Um ehrlich zu sein, wollte ich mich überhaupt nicht wehren. Ich verlor mich in der Leidenschaft und Intensität des Augenblicks und ertrank willenlos darin. Mein Herz hämmerte wie wild, mein Körper schrie nach Erlösung, und jeder Muskel, jede Faser war bis zum Bersten gespannt.
Dann nahm Kingsley den kleinen Finger meiner linken Hand in den Mund und begann daran zu lecken und zu saugen. Das Gefühl gab mir den Rest. Ich kam heftig und schnell zu einem überwältigenden Höhepunkt. Genau in dem Augenblick grub Kingsley seine Zähne tief in mein Fleisch. Schmerz durchströmte mich und umhüllte mich, stieß in meinem Kopf und in meiner Seele auf Kingsleys Energie und verband sie mit ihr zu so etwas unglaublich Wunderbarem, dass ich ein zweites Mal kam.
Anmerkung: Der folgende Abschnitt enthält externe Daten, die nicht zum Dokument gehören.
Definition from_config (device_id : Z) (cfg : GreenContextConfig) :
    M (list (cuda_call gc)) self :=
  if negb (enabled cfg)
  then b ← OffBackend.init device_id false; construct (BOff b) cfg
  else b ← select_backend (cfg_backend cfg) device_id (cfg_strict cfg) (cfg_kwargs cfg);
       c ← construct b cfg;
       lift (load_config_trace cfg c).

(** The swap statistics exist for the C++ backend only ([getattr]); for the
    others the code answers three integer zeros, here the zeros of the record. *)
Definition get_swap_stats (c : self) : outcome CppBackend.swap_stats :=
  match backend c with
  | BCpp b => CppBackend.get_swap_stats b
  | _ => Ret (CppBackend.mk_swap_stats 0 fzero fzero)
  end.

Definition get_swap_log (c : self) : list CppBackend.swap :=
  match backend c with BCpp b => CppBackend.get_swap_log b | _ => [] end.

Definition reset_swap_stats : M self unit := fun c =>
  match backend c with
  | BCpp b => let '(r, b') := CppBackend.reset_swap_stats b in
              (r, set_backend (BCpp b') c)
  | _ => (Ret tt, c)
  end.

Lemma construct_backend b cfg w c w' :
  construct b cfg w = (Ret c, w') -> init b cfg = (Ret tt, c).
Proof.
  unfold construct. destruct (init b cfg) as [[[]|e] c1]; [|done]. by intros [= -> _].
Qed.
Definition demo_started : collector := snd (start (host := demo_host) (new_collector demo_cfg None)).
Definition demo_turn (c : collector) : collector := snd (run_turn (host := demo_host) c).

Lemma demo_started_eq :
  start (host := demo_host) (new_collector demo_cfg None) = (Ret tt, demo_started).
Proof. vm_compute. reflexivity. Qed.

Lemma demo_two_turns :
  rtc (collector_step (host := demo_host)) demo_started (demo_turn (demo_turn demo_started)).
Proof.
  eapply rtc_l; [apply (step_turn (host := demo_host)); vm_compute; reflexivity|].
  apply rtc_once. apply (step_turn (host := demo_host)); vm_compute; reflexivity.
Qed.

Lemma metrics_file_shape_witness :
  let c := demo_turn (demo_turn demo_started) in
  length (file c) = 3%nat /\ failure c = Some (mk_failure "RuntimeError" "process gone") /\
  exists l tail, file c = map SampleLine l ++ tail /\ chained None l.
Proof.
  intros c. split; [vm_compute; reflexivity|]. split; [vm_compute; reflexivity|].
  destruct (metrics_file_shape (host := demo_host) demo_cfg None _ c demo_started_eq
    demo_two_turns) as (l & tail & Hf & Hc & _).
  exists l, tail. split; [exact Hf|exact Hc].
Defined.

Lemma metrics_failure_final_witness :
  let c := demo_turn (demo_turn demo_started) in
  failure c = Some (mk_failure "RuntimeError" "process gone") /\
  file (snd (stop (host := demo_host) c)) = file c.
Proof.
  intros c. split; [vm_compute; reflexivity|].
  eapply (metrics_failure_final (host := demo_host) demo_cfg None _ c);
    [exact demo_started_eq|exact demo_two_turns|vm_compute; reflexivity|].
  apply rtc_once. apply (step_stop (host := demo_host)).
Defined.

Lemma metrics_setup_failure_escapes_witness :
  start_metrics_collector (host := demo_host)
    (mk_config (mk_path "" ["full.jsonl"%string]) (f_of_Z 1) None) new_recorder
  = Raise (OSError "No space left on device").
Proof.
  apply (metrics_setup_failure_escapes (host := demo_host)); [|exact I].
  right. split; reflexivity.
Defined.

End Collector.

Lemma rates_never_negative_witness :
  let r n t := Models.mk_reading fzero (f_of_Z t) fzero 0 (Models.mk_NicCounters n 0) [] in
  exists s, Models.build_sample (r 100 3) (Some (r 400 1)) Models.empty = Ret s /\
    pos_sign (Models.nic_tx_bytes_per_sec s) = true.
Proof.
  intros r. eexists. split; [vm_compute; reflexivity|].
  refine (proj1 (Models.rates_never_negative (r 100 3) (Some (r 400 1)) Models.empty _ _ _)).
  - intros p [= <-]. vm_compute. reflexivity.
  - vm_compute. reflexivity.
Defined.

Lemma nic_aggregation_correct_witness :
  exists sel, Models.aggregate_nic_counters
    [("lo", Models.mk_NicCounters 1 2); ("eth0", Models.mk_NicCounters 10 20)]%string None
    = Ret sel /\ Models.selected_names sel = ["eth0"; "lo"]%string /\
    NoDup (Models.selected_names sel).
Proof.
  set (cs := [("lo", Models.mk_NicCounters 1 2); ("eth0", Models.mk_NicCounters 10 20)]%string).
  eexists. split; [vm_compute; reflexivity|]. split; [reflexivity|].
  assert (Hwf : dict_wf cs).
  { unfold dict_wf. cbn. apply NoDup_cons. split; [|apply NoDup_singleton].
    intros H. apply list_elem_of_singleton in H. discriminate H. }
  pose proof (Models.nic_aggregation_correct cs None Hwf) as H. vm_compute in H. apply H.
Defined.

Lemma metrics_paths_disjoint_witness :
  let d := Cli.mk_path "" ["runs"; "a.jsonl"]%string in
  Cli.metrics_output_path d (Some 1) = Ret (Cli.mk_path "" ["runs"; "a-rank-1.jsonl"]%string) /\
  Cli.mk_path "" ["runs"; "a-rank-1.jsonl"]%string <> Cli.mk_path "" ["runs"; "a-rank-12.jsonl"]%string.
Proof.
  intros d. split; [reflexivity|].
  apply (proj1 (Cli.metrics_paths_disjoint d 1 12 _ _ eq_refl eq_refl)). discriminate.
Defined.
(** C10: after synchronisation the last [COMPUTE START] of a GEMM has the same
    virtual time on all its devices (there may be several on a device, one per
    partition, and the last one read is the one the script uses); before
    normalisation that is the latest, or the earliest, of the recorded ones of
    that GEMM; and all events of a GEMM on a device are moved by the same amount,
    which keeps their durations. *)
Theorem sync_aligns_devices l method offs
    (Hoff : calculate_offsets (find_compute_start_times (vtime_events l)) method = Ret offs) :
  (forall g k1 k2 t1 t2, last_start g k1 (synced_vtime l offs) = Some t1 ->
     last_start g k2 (synced_vtime l offs) = Some t2 -> t1 = t2) /\
  (forall g k, last_start g k (vtime_events l) <> None ->
     exists k0 t, last_start g k0 (vtime_events l) = Some t /\
       last_start g k (map (adjust_vtime offs) (vtime_events l)) = Some t /\
       forall k' t', last_start g k' (vtime_events l) = Some t' ->
         if String.eqb method "latest" then t' <= t else t <= t') /\
  (forall g k, exists d, forall i e, vtime_events l !! i = Some e ->
     v_gemm_id e = g -> v_device_id e = k ->
     exists e', synced_vtime l offs !! i = Some e' /\ shifted d e e').
Proof.
  split_and!.
  - intros g k1 k2 t1 t2. by apply (synced_starts_equal l method).
  - intros g k Hk. destruct (last_start g k (vtime_events l)) as [t|] eqn:Ht; [|done]. clear Hk.
    destruct (adjusted_start l method offs g k t Hoff Ht) as (b & Hb & Hs).
    pose proof (adjusted_last_start l offs g k) as Hadj. rewrite Ht in Hadj.
    destruct (baseline_spec _ _ _ Hb) as (Hin & Hle). apply start_times_elem in Hin as [k0 Hk0].
    exists k0, b. split_and!; [done|by rewrite Hadj; cbn; rewrite Hs|]. intros k' t' Ht'.
    assert (Hin : t' ∈ dict_values (start_times l g)) by (apply start_times_elem; by exists k').
    destruct Hle as [[-> Hle]|[-> Hle]]; by apply Hle.
  - intros g k. set (m := min_virtual_time (map (adjust_vtime offs) (vtime_events l))
      (map (adjust_throughput offs) (throughput_events l))).
    exists (get_nested g k offs - m). intros i e He <- <-. unfold synced_vtime. fold m.
    rewrite !list_lookup_fmap, He. eexists. split; [reflexivity|]. unfold shifted.
    unfold normalize_vtime, adjust_vtime. cbn. by rewrite !Z.add_sub_assoc.
Qed.

(** Offsets have the documented signs: synchronising to the latest device
    never moves a device back, to the earliest never forward, and one device of
    every GEMM stays where it is. *)
Theorem sync_offset_signs l method offs g k t
    (Hoff : calculate_offsets (find_compute_start_times (vtime_events l)) method = Ret offs)
    (Hstart : lookup2 g k (find_compute_start_times (vtime_events l)) = Some t) :
  (method = "latest"%string -> 0 <= get_nested g k offs) /\
  (method = "earliest"%string -> get_nested g k offs <= 0) /\
  exists k' t', lookup2 g k' (find_compute_start_times (vtime_events l)) = Some t' /\
                get_nested g k' offs = 0.
Proof.
  destruct (offset_of_start l method offs g k t Hoff Hstart) as (base & Hb & Ho).
  destruct (baseline_spec _ _ _ Hb) as (Hin & Hle).
  assert (Ht : t ∈ dict_values (start_times l g)).
  { unfold lookup2 in Hstart. unfold start_times, dict_get_default, dict_values.
    destruct (dict_get g _) as [dts|]; [|done]. cbn in *.
    apply list_elem_of_fmap. exists (k, t). split; [done|]. by apply dict_get_Some_elem. }
  split_and!.
  - intros ->. destruct Hle as [[? _]|[_ Hle]]; [done|]. specialize (Hle t Ht). lia.
  - intros ->. destruct Hle as [[_ Hle]|[? _]]; [|done]. specialize (Hle t Ht). lia.
  - apply list_elem_of_fmap in Hin as ([k' b] & Hbase & Hin). cbn in Hbase. subst b.
    destruct (find_compute_start_times_spec (vtime_events l)) as [[_ Hwf] _].
    assert (Hl : lookup2 g k' (find_compute_start_times (vtime_events l)) = Some base).
    { unfold start_times, dict_get_default in Hin. unfold lookup2.
      destruct (dict_get g _) as [dts|] eqn:Hg; cbn in *; [|by apply not_elem_of_nil in Hin].
      apply dict_elem_get; [by apply (Hwf g)|done]. }
    exists k', base. split; [done|].
    destruct (offset_of_start l method offs g k' base Hoff Hl) as (b' & Hb' & ->).
    rewrite Hb in Hb'. injection Hb' as <-. lia.
Qed.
Erst als ich wieder atmen konnte, bemerkte ich, dass Jin weiterhin tief in mich eindrang, kurz und heftig atmete und bald zum Höhepunkt kommen würde. Erst jetzt bemerkte ich Kingsley, der weiterhin an meinem Finger sog.
Ich hatte kein Gefühl in meinem kleinen Finger, spürte nur ein Pochen, einen seltsamen Schmerz. Und ich blutete stark. So stark, dass selbst Kingsley mit seinem Lecken und Saugen nicht verhindern konnte, dass das Blut meine Hand und mein Handgelenk hinunterlief.
Dann sah ich, warum.
Mein Finger endete am ersten Gelenk.
Genau wie bei den Frauen, die aufgeschlitzt und ausgenommen auf dem Boden der Lagerhäuser ihr Ende gefunden hatten.
Das hatte mir meine Vorahnung versucht zu sagen. Das hatte sie vorausgesehen, davor hatte sie sich gefürchtet.
Jetzt wusste ich es, jetzt, wo alles zu spät war.
Ich schrie. Keine Ahnung, ob innerlich oder laut. Ich schrie einfach.
Und dann wurde ich von der Dunkelheit überwältigt und verlor das Bewusstsein.
12
L angsam kam ich wieder zu mir. Mein Kopf pochte vor Schmerz. Vor meinen geschlossenen Augen tanzten bunte Punkte wild durcheinander, und mein Magen krampfte sich im passenden Rhythmus zusammen. Ich konnte nicht im Entferntesten den Schmerz beschreiben, der von meiner linken Hand ausstrahlte.
Es war besser, ihn zu ignorieren. So zu tun, als wäre er nicht da, selbst wenn er so stark war, dass er mir den Schweiß auf die Stirn trieb.
Aber vielleicht kam das auch von der Hitze. Es war heiß hier drin, wo auch immer »hier« war. Meine Haut brannte, und das nicht nur von den Wunden. Die Luft war schwül-feucht und roch intensiv nach Moschus und alter Erde. Dazwischen nahm ich die Gerüche von Blut und Tod, von Sorge und Schmerz wahr, einige waren alt, andere frisch, alle intensiv.
Der Ort schien sich unter der Erde zu befinden und bereits einen Haufen Tote gesehen zu haben.
Ebenso der Tisch, auf dem ich lag. Elend und Tod schienen sich förmlich in den Stein hineingefressen zu haben, und das gruselige Gefühl, das von ihm ausging, bohrte sich schmerzhaft in mein Rückgrat und mein Hinterteil. Ich widerstand dem Drang, mich zu bewegen, und konzentrierte mich auf das, was in dem Raum vor sich ging.
Irgendwo links von mir knisterte ein Feuer. Ich nahm keinen Rauch wahr und spürte nicht den geringsten Luftzug. Es schien sich nicht um ein normales Kaminfeuer zu handeln. Da ich mir denken konnte, wer das Feuer entzündet hatte, war es ganz bestimmt magischen Ursprungs. Caelfind war vermutlich nicht die einzige praktizierende Hexe gewesen. Ein Gott der Finsternis kannte sich garantiert auch ein bisschen mit schwarzer Magie aus.